In December, a digital design sharing forum called Thingiverse, which is maintained by the manufacturer of the 3D printer Makerbot, removed all firearm-related designs. But some of these designs are not lost -- they've simply moved to another website, which now reports seeing heavy traffic from around the world.
The digital blueprints for gun components to be made on 3D printers were collected and posted on a site maintained by Defense Distributed, the organization spearheading the Wiki-Weapons project that is creating a fully functional 3D printed gun and is posting designs for it on the Web as they go along. TheBlaze has reported on Wiki-Weapons several times before and noted that it is, in part, a project with the goal of protecting freedom of information on the Internet.

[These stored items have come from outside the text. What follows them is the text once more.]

(** * Emotion-powered chatbot: decision logic of the React components

    A shallow embedding of the non-rendering logic of
    [FaceDetection] (dominant-expression selection and the confidence
    gate), [App] (the shared current emotion) and [ChatInterface] (chat
    dispatch and the dictation controller), followed by the properties
    proved about them.

    Conventions.
    - A JavaScript number that is a finite double denotes a rational; the
      comparison [>] on finite doubles is the order of [Q].  Scores and
      parsed JSON numbers are therefore values of [Q] (NaN and the
      infinities are not represented).
    - A JavaScript string is a [string]; each character stands for the
      code unit with the same number (U+0000 to U+00FF).
    - A React state cell is a record field; a [setX] call is a record
      update; a value captured by a closure is an explicit argument. *)

From Stdlib Require Import List String Ascii Bool ZArith NArith QArith Lia.
From Stdlib Require Import DecimalString.
Import ListNotations.

Set Warnings "-register-all".

Local Open Scope list_scope.
Local Open Scope string_scope.

(** ** JavaScript helpers *)

Module Js.

(** [a > b] on numbers. *)
Definition gt (a b : Q) : bool := negb (Qle_bool a b).

(** [Array.prototype.reduce] called without an initial value: the first
    element seeds the accumulator, and an empty array raises a
    [TypeError] (here [None]). *)
Definition reduce {A : Type} (f : A -> A -> A) (xs : list A) : option A :=
  match xs with
  | [] => None
  | x :: rest => Some (fold_left f rest x)
  end.

(** Truthiness of a string. *)
Definition truthy_string (s : string) : bool :=
  match s with
  | EmptyString => false
  | String _ _ => true
  end.

(** [a || b] for [a : string | null] and a string [b]. *)
Definition or_else (o : option string) (d : string) : string :=
  match o with
  | Some s => if truthy_string s then s else d
  | None => d
  end.

(** [Object.is] on [string | null], the comparison React applies to an
    effect's dependencies and to a new state value. *)
Definition same (a b : option string) : bool :=
  match a, b with
  | None, None => true
  | Some x, Some y => String.eqb x y
  | _, _ => false
  end.

(** White space and line terminators removed by [String.prototype.trim],
    among the code units below 256: TAB, LF, VT, FF, CR, SP, NBSP. *)
Definition is_white_space (c : ascii) : bool :=
  let n := nat_of_ascii c in
  Nat.eqb n 9 || Nat.eqb n 10 || Nat.eqb n 11 || Nat.eqb n 12
  || Nat.eqb n 13 || Nat.eqb n 32 || Nat.eqb n 160.

Fixpoint trim_start (s : string) : string :=
  match s with
  | EmptyString => EmptyString
  | String c rest => if is_white_space c then trim_start rest else s
  end.

(** Drops trailing white space: a character is kept when it is not white
    space or when something is kept after it. *)
Fixpoint trim_end (s : string) : string :=
  match s with
  | EmptyString => EmptyString
  | String c rest =>
      match trim_end rest with
      | EmptyString => if is_white_space c then EmptyString
                       else String c EmptyString
      | kept => String c kept
      end
  end.

Definition trim (s : string) : string := trim_end (trim_start s).

(** A number in a template literal, for the natural numbers the code
    prints (time stamps, status codes). *)
Definition show (n : N) : string := NilZero.string_of_uint (N.to_uint n).

(** A JavaScript value as [response.json()] can return it, with
    [undefined] for what a property access can yield. *)
Inductive Value : Type :=
| Undefined
| Null
| Bool (b : bool)
| Number (q : Q)
| Str (s : string)
| Array (items : list Value)
| Object (props : list (string * Value)).

(** Truthiness ([ToBoolean]). *)
Definition truthy (v : Value) : bool :=
  match v with
  | Undefined | Null => false
  | Bool b => b
  | Number q => negb (Qeq_bool q 0)
  | Str s => truthy_string s
  | Array _ | Object _ => true
  end.

(** Completion of a piece of code that may throw; the payload of
    [Throw] is the error's message. *)
Inductive Completion (A : Type) : Type :=
| Normal (a : A)
| Throw (message : string).
Arguments Normal {A} a.
Arguments Throw {A} message.

Definition bind {A B : Type} (c : Completion A) (k : A -> Completion B)
  : Completion B :=
  match c with
  | Normal a => k a
  | Throw m => Throw m
  end.

(** Own property of a parsed object, [undefined] when absent. *)
Fixpoint lookup (k : string) (props : list (string * Value)) : Value :=
  match props with
  | [] => Undefined
  | (k', v) :: rest => if String.eqb k k' then v else lookup k rest
  end.

(** The property access [v.k] for a name [k] that no prototype defines
    (the code reads [result] and [response] only): a [TypeError] on
    [undefined] and [null], the own property on an object, [undefined]
    on every other value. *)
Definition get (v : Value) (k : string) : Completion Value :=
  match v with
  | Undefined =>
      Throw ("Cannot read properties of undefined (reading '" ++ k ++ "')")
  | Null =>
      Throw ("Cannot read properties of null (reading '" ++ k ++ "')")
  | Object props => Normal (lookup k props)
  | _ => Normal Undefined
  end.

End Js.

Notation "x <- c ;; k" := (Js.bind c (fun x => k))
  (at level 61, c at next level, right associativity).

(** ** FaceDetection.tsx: the emotion aggregator *)

Module FaceDetection.

(** One entry of [Object.entries(expressions)]: label and score. *)
Definition Entry : Type := (string * Q)%type.

(** A detection of [resizedDetections]; the bounding box only feeds the
    canvas and is left out. *)
Record Detection : Type := mkDetection { expressions : list Entry }.

(** The component's state cells read or written by [detectFaces]. *)
Record State : Type := mkState {
  isStreamActive : bool;
  detectedEmotion : option string
}.

Definition setDetectedEmotion (e : string) (st : State) : State :=
  {| isStreamActive := isStreamActive st; detectedEmotion := Some e |}.

(** The reducer [(prev, current) => prev[1] > current[1] ? prev : current]. *)
Definition pick (prev current : Entry) : Entry :=
  if Js.gt (snd prev) (snd current) then prev else current.

Definition dominantExpression (es : list Entry) : option Entry :=
  Js.reduce pick es.

(** What one run of [detectFaces] can be given: a call ahead of the
    selection raises (detector, resizing, drawing), or the detections
    arrive; [has_ctx] is whether the canvas gave a 2d context. *)
Inductive Frame : Type :=
| DetectorThrows
| Detected (has_ctx : bool) (resizedDetections : list Detection).

(** The body of the [try] block after the drawing calls: [None] is the
    exception caught by the surrounding [catch], which only logs. *)
Definition promote (ds : list Detection) (st : State) : option State :=
  match ds with
  | [] => Some st
  | detection :: _ =>
      match dominantExpression (expressions detection) with
      | None => None
      | Some dominant =>
          if Js.gt (snd dominant) (1 # 2)
          then Some (setDetectedEmotion (fst dominant) st)
          else Some st
      end
  end.

(** One run of [detectFaces] ([streaming] is the [isStreamActive] the
    closure holds, together with the two refs being set). *)
Definition detectFaces (streaming : bool) (f : Frame) (st : State) : State :=
  if negb streaming then st
  else match f with
       | DetectorThrows => st
       | Detected false _ => st
       | Detected true ds =>
           match promote ds st with
           | Some st' => st'
           | None => st
           end
       end.

End FaceDetection.


(** ** ChatInterface.tsx: transcript, chat dispatcher, dictation controller *)

Module ChatInterface.

Inductive Role : Type := system | user | assistant.

Definition Role_eqb (a b : Role) : bool :=
  match a, b with
  | system, system | user, user | assistant, assistant => true
  | _, _ => false
  end.

(** [interface Message].  [content] is declared a string; the value put
    there from the untyped response body is whatever the body held. *)
Record Message : Type := mkMessage {
  role : Role;
  content : Js.Value;
  id : string
}.

(** The [useState] cells of the component. *)
Record State : Type := mkState {
  messages : list Message;
  input : string;
  isLoading : bool;
  isListening : bool;
  speechSupported : bool;
  permissionError : option string;
  networkError : bool
}.

(** Callbacks handed to [setTimeout], with the variables their closures
    hold. *)
Inductive Task : Type :=
| StartAfterPermission               (* toggleListening, 100 ms *)
| RetryRestart (isListening : bool)  (* onerror, 2000 ms *)
| RetryStart                         (* inside RetryRestart, 300 ms *)
| EndRestart (isListening : bool).   (* onend, 300 ms *)

Record Timer : Type := mkTimer { timerId : nat; delay : N; task : Task }.

(** Calls made on the recogniser. *)
Inductive Call : Type := Start | Stop.

(** The [useRef] cells and the browser objects behind them: the pending
    timers, whether the recogniser is started (a second [start()] then
    raises [InvalidStateError]), and the calls made on it, oldest
    first. *)
Record Runtime : Type := mkRuntime {
  recognitionRef : bool;
  retryTimeoutRef : option nat;
  timers : list Timer;
  nextTimerId : nat;
  recognizerStarted : bool;
  recognizerCalls : list Call
}.

Record Component : Type := mkComponent { ui : State; rt : Runtime }.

When gun designs were taken off by Thingiverse, an action Defense Distributed founder Cody Wilson called censorship, he and his team pulled as many designs as they could onto a new website for the project call DEFCAD. Ever since creating the new digital design sharing site specifically for 3D printable firearms on Dec. 20, Wilson said the amount of traffic has been surprising.
"Just like people were rushing to stores to buy guns, there was a virtual rush to gun files," Wilson said in a phone interview with TheBlaze.
Wilson pointed out that there is no way all these people have 3D printers of their own, but that people "just want the files."
"People are just interested in preserving the information," Wilson said.
In the interest of preserving the information, Wilson said they are looking to migrate DEFCAD onto what he thinks would be a more secure Web server, where they wouldn't be forced to remove content for one reason or another in the future. In doing this, Wilson said they took at look at the host sites from which many of their visitors were coming.
He said the most frequent visitors to the site are private individuals, some from South America, Europe, Russia and China, but Defense Distributed filtered the results to see the top government visitors as well.
Here's the list of the top 17 visitors from government host sites to Defense Distributed's DEFCAD site.
(Image: WikiWep DevBlog)
Wilson said he's not surprised that the government is looking at Defense Distributed.
"It's interesting to see the average time on the site [by some of them,]" Wilson said, noting that they're not just coming and leaving. They're spending some time looking around to see what Defense Distributed has going on.